Key topics and requirements

• Definitions and coordinate system for implant orientation and test axes (reference to spinal terminology standards where applicable).
• Static tests: axial compression, shear, bending/torsion configurations to determine yield load/moment, stiffness, and ultimate strength.
• Dynamic/fatigue tests: cyclic loading protocols, test frequency guidance, run-out criteria and environmental considerations (ambient air and optional saline/37 °C baths).
• Measurement and reporting requirements: displacement measurement, method for determining yield force/moment, stiffness calculations, and test fixture descriptions.
• Guidance on comparability: maintain constant test parameters when evaluating the effect of a single variable (material, surface treatment, frequency, environment).
• Limitations: not intended to assess bone–implant interface mechanics or expulsion resistance; some device geometries may not be testable in all configurations.

Typical use and users

Primary users are spinal implant manufacturers (design and verification), independent test laboratories, regulatory submission teams, and R&D engineers who need standardized, repeatable mechanical comparisons between intervertebral body fusion device designs (materials, geometries, surface treatments). Test equipment vendors and quality/audit personnel also reference F2077 when developing test fixtures and protocols for product verification.

Related standards

F2077 is typically used alongside other ASTM standards referenced for terminology, test blocks, and related test methods — for example, Terminology F1582, Specimen material F1839 (rigid polyurethane foam test blocks), ASTM practices for machine calibration (E4/E6), and related implant test methods such as F2267 (subsidence under axial compression) and other spinal-device mechanical test standards. Users often consult referenced documents listed in the F2077 document when preparing test plans.

Keywords

intervertebral body fusion device, spinal implant, fusion cage, mechanical testing, fatigue test, static test, axial compression, torsion, stiffness, yield load, ASTM F2077-24.

FAQ

Q: What is this standard?

A: ASTM F2077-24 is a set of standardized test methods for static and dynamic mechanical evaluation of intervertebral body fusion device assemblies (spinal fusion cages/implants) to enable mechanical comparison across designs.

Q: What does it cover?

A: It covers procedures for applying specified loads (axial, shear, bending, torsion), measuring displacement and load responses, determining yield forces/moments, stiffness, strength, and conducting fatigue testing with guidance on environmental effects; it does not evaluate bone–implant interface performance or expulsion resistance.

Q: Who typically uses it?

A: Device manufacturers, test laboratories, regulatory bodies, design/R&D engineers, and quality assurance teams use F2077 for device verification, comparative testing, and to support submissions or design validation.

Q: Is it current or superseded?

A: The current designation is F2077-24 (the 2024 revision).

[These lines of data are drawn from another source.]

Definition Set_process (st : UidState) (a b : list value)
    (evaluator : option (Z -> bool)) : processed :=
  let hist := process_hist (uid st) a b in
  match evaluator with
  | Some ev => Out (evaluate ev (JsObject.for_in hist) [])
  | None => Hist hist
  end.

(** The four evaluators. *)
Definition ev_union : Z -> bool := fun _ => true.
Definition ev_intersection : Z -> bool := fun freq => (freq =? 3)%Z.
Definition ev_difference : Z -> bool := fun freq => (freq <? 3)%Z.
Definition ev_complement : Z -> bool := fun freq => (freq =? 1)%Z.

Definition Set_union (st : UidState) (a b : list value) : processed :=
  Set_process st a b (Some ev_union).

Definition Set_intersection (st : UidState) (a b : list value) : processed :=
  Set_process st a b (Some ev_intersection).

Definition Set_difference (st : UidState) (a b : list value) : processed :=
  Set_process st a b (Some ev_difference).

Definition Set_complement (st : UidState) (a b : list value) : processed :=
  Set_process st a b (Some ev_complement).

(** [max] and [min] of [equals] range over numbers and [Infinity]. *)
Inductive number : Type :=
| Fin (z : Z)
| Infinity.

Definition Math_max (x : number) (y : Z) : number :=
  match x with
  | Fin z => Fin (Z.max z y)
  | Infinity => Infinity
  end.
Lemma kinit_inv s :
  k_freelist s = 0 -> exists s', kinit s = Done tt s' /\ kinv s' (reverse all_pages).
Proof.
  intros Hf. unfold kinit. rewrite (bind_Done (modify _) _ s tt _ eq_refl).
  unfold freerange, all_pages. pose proof end_range as He.
  assert (Hr : PGROUNDUP image_end = (image_end + 4095) - (image_end + 4095) mod 4096).
  { apply PGROUNDUP_eq. unfold PHYSTOP, KERNBASE in *. lia. }
  assert (Hb : 0 <= PHYSTOP - PGROUNDUP image_end).
  { rewrite Hr. unfold PHYSTOP, KERNBASE in *. Z.div_mod_to_equations. lia. }
  destruct (freerange_loop_spec
    (Z.to_nat ((PHYSTOP - PGROUNDUP image_end) / PGSIZE))
    (S (Z.to_nat ((PHYSTOP - PGROUNDUP image_end) / PGSIZE)))
    (PGROUNDUP image_end) PHYSTOP (Kst (k_mem s) (initlock "kmem") (k_freelist s)) [])
    as (s' & Hs & Hi).
  - lia.
  - rewrite Hr. unfold PGSIZE. Z.div_mod_to_equations. lia.
  - rewrite Hr. Z.div_mod_to_equations. lia.
  - lia.
  - unfold PGSIZE in *. Z.div_mod_to_equations. lia.
  - split; simpl; try done; constructor.
  - intros q Hq. now apply not_elem_of_nil in Hq.
  - exists s'. split; [exact Hs|]. now rewrite app_nil_r in Hi.
Qed.

(** ** The allocator as a client sees it

    The specification keeps the free pages and the pages handed out; [None]
    is a request the specification does not allow (freeing a page that is not
    handed out). *)

Inductive kreq := ReqAlloc | ReqFree (p : Z).

Definition spec_step (r : kreq) (st : list Z * list Z) : option (Z * (list Z * list Z)) :=
  let '(free, used) := st in
  match r with
  | ReqAlloc => match free with
                | [] => Some (0, (free, used))
                | p :: free' => Some (p, (free', p :: used))
                end
  | ReqFree p => if decide (p ∈ used)
                 then Some (0, (p :: free, list_difference used [p]))
                 else None
  end.
Fixpoint spec_run (rs : list kreq) (st : list Z * list Z) : option (list Z * (list Z * list Z)) :=
  match rs with
  | [] => Some ([], st)
  | r :: rs' =>
      match spec_step r st with
      | None => None
      | Some (v, st') => match spec_run rs' st' with
                         | None => None
                         | Some (vs, st'') => Some (v :: vs, st'')
                         end
      end
  end.

Definition kreq_step (r : kreq) : M kst Z :=
  match r with
  | ReqAlloc => kalloc
  | ReqFree p => kfree p ;;; ret 0
  end.
Fixpoint kreq_run (rs : list kreq) : M kst (list Z) :=
  match rs with
  | [] => ret []
  | r :: rs' => v <-! kreq_step r ;; vs <-! kreq_run rs' ;; ret (v :: vs)
  end.

(** The pages are split between the free list and the clients. *)
Definition split_ok (free used : list Z) : Prop :=
  (forall p, p ∈ free -> p ∈ used -> False) /\
  (forall p, page_ok p <-> p ∈ free \/ p ∈ used).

Users should confirm the edition when procuring the standard and check ASTM or authorized distributors for any amendments or corrigenda.

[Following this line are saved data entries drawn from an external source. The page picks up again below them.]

(** A node that is there is found whether or not [walk] may allocate. *)
Lemma walk_loop_found n k p va s T root :
  wf (k_mem s) T root -> T !! k = Some p -> (length k + n = 2)%nat ->
  forall q, T !! (k ++ path n va) = Some q -> forall alloc,
  walk_loop n p va alloc s = Done (q + 8 * PX 0 va) s.
Proof.
  intros Hwf. revert k p. induction n as [|n IH]; intros k p Hk Hlen q Hq alloc.
  - cbn [path walk_loop] in *. rewrite app_nil_r, Hk in Hq. now injection Hq as ->.
  - cbn [walk_loop path] in *. unfold load. rewrite (bind_Done (gets _) _ s _ s eq_refl).
    pose proof (node_entry _ _ _ k p (PX (Z.of_nat (S n)) va) Hwf Hk ltac:(lia)
      ltac:(apply PX_range; lia)) as He.
    replace (k ++ PX (Z.of_nat (S n)) va :: path n va)
      with ((k ++ [PX (Z.of_nat (S n)) va]) ++ path n va) in Hq by now rewrite <- app_assoc.
    destruct (wf_prefix _ _ _ _ _ _ Hwf Hq) as [q1 Hq1]. rewrite Hq1 in He.
    destruct He as [Hv <-]. apply Z.eqb_neq in Hv. rewrite Hv. cbn [negb].
    apply (IH (k ++ [PX (Z.of_nat (S n)) va])); try done. rewrite length_app. simpl. lia.
Qed.

Lemma walk_noalloc va s T root :
  wf (k_mem s) T root -> va < MAXVA ->
  walk root va false s =
  Done (match T !! path 2 va with Some q => q + 8 * PX 0 va | None => 0 end) s.
Proof.
  intros Hwf Hva. unfold walk, panic_if, bind. destruct (Z.leb_spec MAXVA va); [lia|].
  simpl. apply (walk_loop_noalloc 2 [] root va s T root Hwf); [apply Hwf|done].
Qed.

(** ** Allocating a node *)

Section AllocNode.
Context (s : kst) (q : Z) (l : list Z) (T : tree) (root : Z) (k : list Z) (p i : Z).
Context (Hinv : pt_inv s (q :: l) T root) (Hk : T !! k = Some p)
  (Hlen : (length k < 2)%nat) (Hi : 0 <= i < 512) (Hnone : T !! (k ++ [i]) = None)
  (Hlow : k = [] -> i < 256).
Context (m1 : mem).
Context (Hm1 : forall x, ~ in_page q x -> mget m1 x = mget (k_mem s) x).

Let m2 := st64 (memset m1 q 0 PGSIZE) (p + 8 * i) (Z.lor (PA2PTE q) PTE_V).
Let T' := <[k ++ [i] := q]> T.

Lemma an_pages : page_ok p /\ page_ok q /\ p <> q /\ ~ tpage T q /\ q ∉ l.
Proof.
  destruct Hinv as [[_ _ Hnd Hok] Hwf Hfree].
  apply Forall_cons_1 in Hok as [Hq _]. apply NoDup_cons in Hnd as [Hn _].
  destruct (wf_page _ _ _ Hwf _ _ Hk) as [Hp _].
  assert (Hnt : ~ tpage T q) by (intros Ht; apply (Hfree q Ht); left).
  conjs; try done. intros ->. apply Hnt. eexists; eauto.
Qed.

Lemma an_outside x :
  ~ in_page q x -> ~ (p + 8 * i <= x < p + 8 * i + 8) -> mget m2 x = mget (k_mem s) x.
Proof.
  intros H1 H2. unfold m2. rewrite mget_stn_ne by lia.
  rewrite mget_memset_ne by (unfold in_page in *; lia). auto.
Qed.

Lemma an_new_entry : ld64 m2 (p + 8 * i) = Z.lor (PA2PTE q) PTE_V.
Proof.
  destruct an_pages as (_ & Hq & _). apply page_ok_56 in Hq as [Hq _].
  unfold m2. rewrite ld64_st64_eq. apply u64_small, PTE_make_range; auto with xv6.
Qed.

Lemma an_new_page j : 0 <= j < 512 -> ld64 m2 (q + 8 * j) = 0.
Proof.
  intros Hj. destruct an_pages as (Hp & Hq & Hne & _).
  unfold m2. rewrite (ld64_other_page _ _ _ p q j) by
    (try done; intros x Hx; apply (entry_in_page p i); lia).
  apply ld64_memset_0; unfold PGSIZE; lia.
Qed.

Lemma an_old_entry r j :
  page_ok r -> r <> q -> 0 <= j < 512 -> r <> p \/ i <> j ->
  ld64 m2 (r + 8 * j) = ld64 (k_mem s) (r + 8 * j).
Proof.
  intros Hr Hrq Hj Hor. destruct an_pages as (Hp & Hq & Hne & _).
  apply ldn_ext. intros x Hx.
  assert (Hxr : in_page r x) by (apply (entry_in_page r j); lia).
  apply an_outside.
  - intros Hxq. apply Hrq. eapply page_disjoint; eauto.
  - intros Hxp. destruct Hor as [Hrp|Hij].
    + apply Hrp. eapply page_disjoint; eauto. apply (entry_in_page p i); lia.
    + destruct (decide (r = p)) as [->|Hrp]; [lia|].
      apply Hrp. eapply page_disjoint; eauto. apply (entry_in_page p i); lia.
Qed.

Lemma an_lookup k2 p2 : T !! k2 = Some p2 -> k2 <> k ++ [i] /\ p2 <> q /\ page_ok p2.
Proof.
  intros H2. destruct an_pages as (_ & _ & _ & Hnt & _). conjs.
  - congruence.
  - intros ->. apply Hnt. eexists; eauto.
  - eapply (wf_page _ _ _ (pt_wf _ _ _ _ Hinv)); eauto.
Qed.

Lemma an_wf : wf m2 T' root.
Proof.
  destruct an_pages as (Hp & Hq & Hne & Hnt & Hnl).
  pose proof (pt_wf _ _ _ _ Hinv) as Hwf. unfold T'. split.
  - rewrite lookup_insert_ne by (now destruct k). apply Hwf.
  - intros k2 p2 H2. apply lookup_insert_Some in H2 as [[<- <-]|[_ H2]].
    + rewrite length_app. simpl. split; [done|lia].
    + eapply Hwf; eauto.
  - intros k1 k2 r H1 H2.
    apply lookup_insert_Some in H1 as [[E1 F1]|[_ H1]];
      apply lookup_insert_Some in H2 as [[E2 F2]|[_ H2]].
    + congruence.
    + exfalso. apply Hnt. exists k2. congruence.
    + exfalso. apply Hnt. exists k1. congruence.
    + eapply Hwf; eauto.
  - intros k2 j r H2. apply lookup_insert_Some in H2 as [[He _]|[_ H2]].
    + apply app_inj_tail in He as [<- <-]. split; [done|].
      rewrite lookup_insert_ne by (intros Hx; apply (f_equal length) in Hx;
        rewrite length_app in Hx; simpl in Hx; lia). eauto.
    + destruct (wf_closed _ _ _ Hwf _ _ _ H2) as [Hj [p2 Hp2]]. split; [done|].
      destruct (an_lookup _ _ Hp2) as [Hn _]. rewrite lookup_insert_ne by done. eauto.
  - intros k2 p2 j H2 Hl2 Hj. apply lookup_insert_Some in H2 as [[<- <-]|[Hn H2]].
    + rewrite lookup_insert_ne by (intros Hx; apply (f_equal length) in Hx;
        rewrite !length_app in Hx; simpl in Hx; lia).
      destruct (T !! ((k ++ [i]) ++ [j])) eqn:Hx.
      * apply (wf_closed _ _ _ Hwf) in Hx as [_ [? Hx]]. congruence.
      * now rewrite an_new_page.
    + destruct (an_lookup _ _ H2) as (_ & Hpq & Hok2).
      destruct (decide (k ++ [i] = k2 ++ [j])) as [He|He].
      * apply app_inj_tail in He as [<- <-]. rewrite lookup_insert_eq.
        assert (p2 = p) as -> by congruence. apply an_new_entry.
      * rewrite lookup_insert_ne by done. rewrite an_old_entry; try done.
        -- eapply Hwf; eauto.
        -- destruct (decide (p2 = p)) as [->|]; [right|now left]. intros <-.
           apply He. f_equal. eapply Hwf; eauto.
  - intros j k2 p2 [[He _]|[_ H2]]%lookup_insert_Some; [|by eapply (wf_low _ _ _ Hwf)].
    destruct k as [|j' k'] eqn:Ek; injection He as <- _; [auto|by eapply (wf_low _ _ _ Hwf)].
Qed.

Lemma an_pte va : pte_at m2 T' va = pte_at (k_mem s) T va.
Proof.
  unfold pte_at, T'. pose proof (pt_wf _ _ _ _ Hinv) as Hwf.
  destruct (decide (k ++ [i] = path 2 va)) as [He|He].
  - rewrite <- He, lookup_insert_eq, Hnone.
    apply an_new_page, PX_range. lia.
  - rewrite lookup_insert_ne by done. destruct (T !! path 2 va) as [r|] eqn:Hr; [|done].
    destruct (an_lookup _ _ Hr) as (_ & Hrq & Hrok). apply an_old_entry; try done.
    + apply PX_range. lia.
    + left. intros Hrp. subst r. pose proof (wf_inj _ _ _ Hwf _ _ _ Hr Hk) as Hx.
      pose proof Hlen as Hl2. rewrite <- Hx in Hl2. simpl in Hl2. lia.
Qed.

Lemma an_tpage r : tpage T' r <-> tpage T r \/ r = q.
Proof.
  unfold T'. split.
  - intros [k2 H2]. apply lookup_insert_Some in H2 as [[_ <-]|[_ H2]]; [now right|].
    left. eexists; eauto.
  - intros [[k2 H2]| ->].
    + exists k2. rewrite lookup_insert_ne; [done|]. congruence.
    + exists (k ++ [i]). apply lookup_insert_eq.
Qed.
End AllocNode.

(** One level of [walk] that finds no node and allocates one. *)
Lemma alloc_node s q l T root k p i :
  pt_inv s (q :: l) T root -> T !! k = Some p -> (length k < 2)%nat -> 0 <= i < 512 ->
  T !! (k ++ [i]) = None -> (k = [] -> i < 256) ->
  exists s', (r <-! kalloc ;; kmemset r 0 PGSIZE ;;; store (p + 8 * i) (Z.lor (PA2PTE r) PTE_V) ;;; ret r) s
      = Done q s' /\
    pt_inv s' l (<[k ++ [i] := q]> T) root /\ grows s (q :: l) T s' l (<[k ++ [i] := q]> T).
Proof.
  intros Hinv Hk Hlen Hi Hnone Hlow.
  destruct (kalloc_inv _ _ _ (pt_kinv _ _ _ _ Hinv)) as (s1 & Hka & Hk1 & Hout & _).
  destruct (an_pages s q l T root k p i Hinv Hk (k_mem s1)) as (Hp & Hq & Hne & Hnt & Hnl).
  exists (set_mem (st64 (memset (k_mem s1) q 0 PGSIZE) (p + 8 * i) (Z.lor (PA2PTE q) PTE_V)) s1).
  rewrite (bind_Done _ _ _ _ _ Hka). split; [done|].
  pose proof (an_wf s q l T root k p i Hinv Hk Hlen Hi Hnone Hlow _ Hout) as Hwf'.
  pose proof (an_outside s q k p i Hlen _ Hout) as Hfr.
  pose proof (an_tpage q T k i Hnone) as Htp.
  assert (Hframe : forall x, (forall r, tpage (<[k ++ [i] := q]> T) r -> ~ in_page r x) ->
    mget (st64 (memset (k_mem s1) q 0 PGSIZE) (p + 8 * i) (Z.lor (PA2PTE q) PTE_V)) x
    = mget (k_mem s) x).
  { intros x Hx. apply Hfr.
    - apply Hx, Htp. now right.
    - intros Hx2. apply (Hx p).
      + apply Htp. left. exists k. exact Hk.
      + apply (entry_in_page p i); lia. }
  split.
  - split.
    + apply kinv_frame; [done|]. intros r x Hr Hx.
      assert (Hrok : page_ok r).
      { pose proof (kinv_pages _ _ Hk1) as Hf. rewrite Forall_forall in Hf. auto. }
      assert (r <> q) by congruence.
      assert (Hrp : r <> p).
      { intros ->. apply (pt_free _ _ _ _ Hinv p); [exists k; exact Hk|now right]. }
      rewrite Hfr.
      * symmetry. apply Hout. intros Hx2. apply H. eapply page_disjoint; eauto.
      * intros Hx2. apply H. eapply page_disjoint; eauto.
      * intros Hx2. apply Hrp. eapply page_disjoint; eauto. apply (entry_in_page p i); lia.
    + exact Hwf'.
    + intros r Hr Hrl. apply Htp in Hr as [Hr| ->]; [|done].
      apply (pt_free _ _ _ _ Hinv r Hr). now right.
  - split.
    + apply insert_subseteq. exact Hnone.
    + exists [q]. split; [done|]. intros r. rewrite list_elem_of_singleton. apply Htp.
    + intros va. apply (an_pte s q l T root k p i Hinv Hk Hlen Hi Hnone _ Hout).
    + exact Hframe.
Qed.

Q: Is it part of a series?

A: F2077 is part of ASTM Committee F04’s body of standards addressing spinal implants and is commonly used together with related standards (for terminology, test blocks, calibration, and other implant-specific test methods such as F2267). It is maintained by Subcommittee F04.25 (Spinal Devices).

Q: What are the key keywords?

A: Intervertebral body fusion device, spinal implant, mechanical testing, static test, fatigue test, axial compression, torsion, stiffness, yield, ASTM F2077-24.